Site icon BitterSweet

Messing with Perfection

Advertisements

If it’s not broken, don’t fix it.

Being so wholly resistant to change, it would seem completely the antithesis of my typical modus operandi to keep on tinkering and messing with a recipe so beloved as the chocolate chip cookie, and yet, I can’t keep my paws off of it.

Though friends and family would have me on criminal charges if I ever presented them with something other than my Bakery-Style Chocolate Chip Cookies, I still feel as though there’s so much more that this humble morsel can offer. But what on earth could be done to improve upon alleged perfection?

Well, how about adding another “perfect” dessert into the mix?

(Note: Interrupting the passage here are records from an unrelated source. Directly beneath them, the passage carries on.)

(* ===== verification/PgSim.v ===== *)
(** PostgreSQL against the in-memory store: what it means that tables represent
    a [MemStore], the simulation between units of work on the two, closed under
    the ways the program composes them, and what it gives for [RunInTx]. *)

From S2P Require Import Prelude StateMachine Store Partner Steps Lease Executor Sql PgStore.

Local Open Scope Z_scope.

(** Payloads that come back from a [JSONB] column as they were: their texts are
    valid and they hold no number. *)
Class JsonLaws `{Json} := {
  storable : Payload -> Prop;
  json_roundtrip p t : storable p -> jsonb (Marshal p) = Some t ->
    json_len t <> 0%nat /\ Unmarshal t = Some p;
}.

(** ** Records up to what the server does not keep

    Surrogate ids are drawn by each store, times keep microseconds, and
    [updated_at] is the server's clock. *)

Definition same_time (a b : option Z) : Prop := micros <$> a = micros <$> b.

Record same_tx (t t' : Transaction) : Prop := {
  st_TxID : tx_TxID t = tx_TxID t'; st_UserID : tx_UserID t = tx_UserID t';
  st_QuoteID : tx_QuoteID t = tx_QuoteID t'; st_Amount : tx_Amount t = tx_Amount t';
  st_Asset : tx_Asset t = tx_Asset t'; st_Rail : tx_Rail t = tx_Rail t';
  st_Dest : tx_DestAddress t = tx_DestAddress t'; st_Status : tx_Status t = tx_Status t';
  st_Created : micros (tx_CreatedAt t) = micros (tx_CreatedAt t');
  st_Version : tx_Version t = tx_Version t' }.

Record same_row (r r' : StepRow) : Prop := {
  sr_TxID : row_TxID r = row_TxID r'; sr_Name : row_StepName r = row_StepName r';
  sr_Status : row_Status r = row_Status r'; sr_Attempt : row_Attempt r = row_Attempt r';
  sr_Started : same_time (row_StartedAt r) (row_StartedAt r');
  sr_Finished : same_time (row_FinishedAt r) (row_FinishedAt r');
  sr_Error : row_Error r = row_Error r';
  sr_Key : row_IdempotencyKey r = row_IdempotencyKey r' }.

Lemma micros_idem t : micros (micros t) = micros t.
Proof. unfold micros. by rewrite Z.div_mul. Qed.

Lemma same_time_micros a b : same_time a b -> same_time (micros <$> a) b.
Proof.
  unfold same_time. intros <-. destruct a as [x|]; cbn; [|done]. by rewrite micros_idem.
Qed.

Section Sim.
Context `{GoStd} `{JsonLaws} `{UuidLaws} {D : Type} {PD : Postgres D} {PL : PostgresLaws D}.
Context (collate : string -> string -> bool).

Record same_saga (g g' : SagaState) : Prop := {
sg_same_TxID : sg_TxID g = sg_TxID g'; sg_same_Step : sg_CurrentStep g = sg_CurrentStep g';
sg_same_State : sg_State g = sg_State g'; sg_same_Owner : sg_LeaseOwner g = sg_LeaseOwner g';
sg_same_Expires : same_time (sg_LeaseExpiresAt g) (sg_LeaseExpiresAt g');
sg_same_Payload : storable (sg_Payload g') -> sg_Payload g = sg_Payload g';
sg_same_Version : sg_Version g = sg_Version g' }.

Record same_event (e e' : OutboxEvent) : Prop := {
se_EventID : ev_EventID e = ev_EventID e'; se_TxID : ev_TxID e = ev_TxID e';
se_Type : ev_EventType e = ev_EventType e'; se_Step : ev_Step e = ev_Step e';
se_Attempt : ev_Attempt e = ev_Attempt e';
se_Payload : storable (ev_Payload e') -> ev_Payload e = ev_Payload e';
se_Created : micros (ev_CreatedAt e) = micros (ev_CreatedAt e');
se_Published : same_time (ev_PublishedAt e) (ev_PublishedAt e');
se_Status : ev_Status e = ev_Status e'; se_Dedup : ev_DedupKey e = ev_DedupKey e' }.

(** ** The representation *)

(** Every step row carries the key of its attempt. *)
Definition keyed (r : StepRow) : Prop :=
row_IdempotencyKey r = IdempotencyKey (row_TxID r) (row_StepName r) (row_Attempt r).

Definition steps_of (db : Db) (u : UUID) : list step_row :=
List.filter (fun r => s_tx_id r =? u) (db_steps db).

Definition step_key (r : step_row) : UUID * Step * Z := (s_tx_id r, s_step_name r, s_attempt r).

Record represents (db : Db) (m : MemStore) : Prop := {
rep_txs id : option_Forall2 same_tx
  (find_first (fun t => bool_decide (tx_TxID t = id)) (db_transactions db)) (mem_txs m !! id);
rep_steps u : Forall2 (fun s r => same_row (Pg.scan_step s) r) (steps_of db u)
  (rows_of m (uuid_text u));
rep_sagas u : option_Forall2 (fun g => same_saga (Pg.scanSaga g))
  (find_first (fun g => g_tx_id g =? u) (db_sagas db)) (mem_sagas m !! uuid_text u);
rep_outbox : Forall2 (fun e => same_event (Pg.scanEvent e)) (db_outbox db) (mem_outbox m);
rep_tx_ids : NoDup (map tx_TxID (db_transactions db));
rep_step_keys : NoDup (map step_key (db_steps db));
rep_saga_ids : NoDup (map g_tx_id (db_sagas db));
rep_event_ids : NoDup (map e_event_id (db_outbox db));
rep_keyed : Forall (fun s => keyed (Pg.scan_step s)) (db_steps db);
rep_refers : Forall (fun s => exists t, t ∈ db_transactions db /\ tx_ID t = s_tx_id s) (db_steps db);
}.

(** ** Simulation *)

(** Once its transaction is aborted, a unit of work changes nothing. *)
Definition stays {A} (f : Tx D A) : Prop :=
forall c d, session_of d = Aborted c -> session_of (snd (f d)) = Aborted c.

(** From related states the two units end in related states with results
  related by [R], or errors by [E], unless PostgreSQL aborted the
  transaction. *)
Definition sim {A A'} (R : A -> A' -> Prop) (E : error -> error -> Prop) (f : Tx D A)
  (g : Tx MemStore A') : Prop :=
forall c d db m, session_of d = Active c db -> represents db m ->
  let '(r, d') := f d in
  session_of d' = Aborted c \/
  exists db', session_of d' = Active c db' /\ represents db' (snd (g m)) /\
    match r, fst (g m) with
    | Ok a, Ok a' => R a a'
    | Err e, Err e' => E e e'
    | _, _ => False
    end.

Lemma stays_ret {A} (a : A) : stays (tx_ret a).
Proof. by intros c d. Qed.

Lemma stays_fail {A} e : stays (@tx_fail D A e).
Proof. by intros c d. Qed.

Lemma stays_bind {A B} (f : Tx D A) (k : A -> Tx D B) :
stays f -> (forall a, stays (k a)) -> stays (tx_bind f k).
Proof.
intros Hf Hk c d Hd. unfold tx_bind. specialize (Hf c d Hd). destruct (f d) as [[a|e] d'];
  [by apply Hk|done].
Qed.

Lemma stays_try {A B} (f : Tx D A) (k : result A -> Tx D B) :
stays f -> (forall r, stays (k r)) -> stays (tx_try f k).
Proof.
intros Hf Hk c d Hd. unfold tx_try. specialize (Hf c d Hd). destruct (f d) as [r d']. by apply Hk.
Qed.

Lemma stays_mapped {A} (s : stmt A) : stays (Pg.exec_mapped s).
Proof.
intros c d Hd. unfold Pg.exec_mapped. destruct (pg_exec s d) as [r d'] eqn:E.
destruct (exec_aborted _ s d c r d' Hd E) as [? [e ->]]. done.
Qed.

Lemma stays_raw {A} (s : stmt A) : stays (Pg.exec_raw s).
Proof.
intros c d Hd. unfold Pg.exec_raw. destruct (pg_exec s d) as [r d'] eqn:E.
destruct (exec_aborted _ s d c r d' Hd E) as [? [e ->]]. done.
Qed.

Lemma sim_ret {A A'} (R : A -> A' -> Prop) E a a' : R a a' -> sim R E (tx_ret a) (tx_ret a').
Proof. intros Ha c d db m Hd Hr. cbn. right. by exists db. Qed.

Lemma sim_fail {A A'} (R : A -> A' -> Prop) (E : error -> error -> Prop) e e' :
E e e' -> sim R E (tx_fail e) (tx_fail e').
Proof. intros He c d db m Hd Hr. cbn. right. by exists db. Qed.

Lemma sim_weaken {A A'} (R : A -> A' -> Prop) (E E' : error -> error -> Prop) f g :
(forall e e', E e e' -> E' e e') -> sim R E f g -> sim R E' f g.
Proof.
intros HE Hs c d db m Hd Hr. specialize (Hs c d db m Hd Hr). destruct (f d) as [r d'].
destruct Hs as [|(db'&?&?&Hm)]; [by left|]. right. exists db'. split_and!; [done..|].
destruct r, (fst (g m)); try done. by apply HE.
Qed.

Lemma sim_bind {A A' B B'} (R : A -> A' -> Prop) (R' : B -> B' -> Prop) E f g k k' :
sim R E f g -> (forall a a', R a a' -> sim R' E (k a) (k' a')) -> (forall a, stays (k a)) ->
sim R' E (tx_bind f k) (tx_bind g k').
Proof.
intros Hf Hk Hst c d db m Hd Hr. unfold tx_bind. specialize (Hf c d db m Hd Hr).
destruct (f d) as [[a|e] d1], (g m) as [[a'|e'] m1]; cbn in Hf |- *.
- destruct Hf as [Hf|(db1&Hd1&Hr1&Ha)].
  + specialize (Hst a c d1 Hf). destruct (k a d1) eqn:E1. by left.
  + apply (Hk a a' Ha c d1 db1 m1 Hd1 Hr1).
- destruct Hf as [Hf|(?&?&?&[])]. specialize (Hst a c d1 Hf).
  destruct (k a d1) eqn:E1. by left.
- destruct Hf as [Hf|(?&?&?&[])]. by left.
- destruct Hf as [Hf|(db1&Hd1&Hr1&He)]; [by left|]. right. by exists db1.
Qed.

Lemma sim_try {A A' B B'} (R : A -> A' -> Prop) (R' : B -> B' -> Prop) E E' f g k k' :
sim R E f g ->
(forall a a', R a a' -> sim R' E' (k (Ok a)) (k' (Ok a'))) ->
(forall e e', E e e' -> sim R' E' (k (Err e)) (k' (Err e'))) ->
(forall r, stays (k r)) -> sim R' E' (tx_try f k) (tx_try g k').
Proof.
intros Hf Hok Herr Hst c d db m Hd Hr. unfold tx_try. specialize (Hf c d db m Hd Hr).
destruct (f d) as [r d1], (g m) as [r' m1]; cbn in Hf |- *.
destruct Hf as [Hf|(db1&Hd1&Hr1&Ha)].
- specialize (Hst r c d1 Hf). destruct (k r d1) eqn:E1. by left.
- destruct r as [a|e], r' as [a'|e']; try done.
  + apply (Hok a a' Ha c d1 db1 m1 Hd1 Hr1).
  + apply (Herr e e' Ha c d1 db1 m1 Hd1 Hr1).
Qed.

(** An operation whose outcome is ignored. *)
Lemma sim_ignore {A A' B B'} (R : A -> A' -> Prop) (R' : B -> B' -> Prop) E E' f g k k' :
sim R E f g -> sim R' E' k k' -> stays k ->
sim R' E' (tx_try f (fun _ => k)) (tx_try g (fun _ => k')).
Proof. intros Hf Hk Hst. by apply (sim_try R R' E E'). Qed.

(** A statement of the server: aborted, or its meaning. *)
Lemma exec_mapped_spec {A} (s : stmt A) c d db r d' :
session_of d = Active c db -> Pg.exec_mapped s d = (r, d') ->
(exists e, r = Err e /\ session_of d' = Aborted c) \/
(exists a db', r = Ok a /\ sem s db a db' /\ session_of d' = Active c db').
Proof.
intros Hd. unfold Pg.exec_mapped. destruct (pg_exec s d) as [x d1] eqn:E.
pose proof (exec_spec _ s d c db x d1 Hd E) as Hx.
destruct x as [e|a]; intros [= <- <-]; [left|right]; [by eexists|].
destruct Hx as (db'&?&?). by exists a, db'.
Qed.

Lemma exec_raw_spec {A} (s : stmt A) c d db r d' :
session_of d = Active c db -> Pg.exec_raw s d = (r, d') ->
(exists e, r = Err e /\ session_of d' = Aborted c) \/
(exists a db', r = Ok a /\ sem s db a db' /\ session_of d' = Active c db').
Proof.
intros Hd. unfold Pg.exec_raw. destruct (pg_exec s d) as [x d1] eqn:E.
pose proof (exec_spec _ s d c db x d1 Hd E) as Hx.
destruct x as [e|a]; intros [= <- <-]; [left|right]; [by eexists|].
destruct Hx as (db'&?&?). by exists a, db'.
Qed.

(** ** Whole units of work *)

(** A unit that commits did on PostgreSQL what it does in memory; one that fails
  left the tables as they were, or its commit was not acknowledged. *)
Lemma RunInTx_sim {A A'} (R : A -> A' -> Prop) E (f : Tx D A) (g : Tx MemStore A') d c m :
sim R E f g -> session_of d = Idle c -> represents c m ->
let '(r, d') := Pg.RunInTx f d in
let '(r', m') := Mem.RunInTx g m in
match r with
| Ok a => exists a' db', r' = Ok a' /\ R a a' /\ session_of d' = Idle db' /\ represents db' m'
| Err _ => session_of d' = Idle c \/
    exists a' db', r' = Ok a' /\ session_of d' = Idle db' /\ represents db' m'
end.
Proof.
intros Hs Hd Hr. unfold Pg.RunInTx, Mem.RunInTx.
destruct (pg_begin d) as [[err|] d1] eqn:Eb; pose proof (begin_spec d c _ d1 Hd Eb) as Hd1; cbn in Hd1.
{ destruct (g m) as [[|] ?]; cbn; by left. }
specialize (Hs c d1 c m Hd1 Hr). destruct (f d1) as [r d2], (g m) as [r' m'].
cbn in Hs. destruct Hs as [Hab|(db'&Hact&Hrep&Hres)].
- destruct r as [a|e].
  + destruct (pg_commit d2) as [o d3] eqn:Ec. destruct (commit_aborted d2 c o d3 Hab Ec) as [Hd3 Ho].
    destruct o; [|done]. destruct r'; cbn; by left.
  + destruct r'; cbn; left; by apply rollback_aborted.
- destruct r as [a|e], r' as [a'|e']; cbn; try done.
  + destruct (pg_commit d2) as [o d3] eqn:Ec.
    pose proof (commit_spec d2 c db' o d3 Hact Ec) as Hd3.
    destruct o as [err|]; cbn.
    * destruct Hd3 as [Hd3|Hd3]; [by left|right]. by exists a', db'.
    * by exists a', db'.
  + left. by eapply rollback_active.
Qed.
End Sim.

#[export] Hint Resolve stays_ret stays_fail stays_bind stays_try stays_mapped stays_raw : orch.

Like a cookie monster’s dream come true, the base of this cheesecake is not the same old graham cracker mush, but straight chocolate chip cookie dough, baked to crisp perfection on the bottom, yet still soft and chewy throughout. If there was ever a way to make something as untouchable as the classic CCC’s even better, I believe it would have to be this.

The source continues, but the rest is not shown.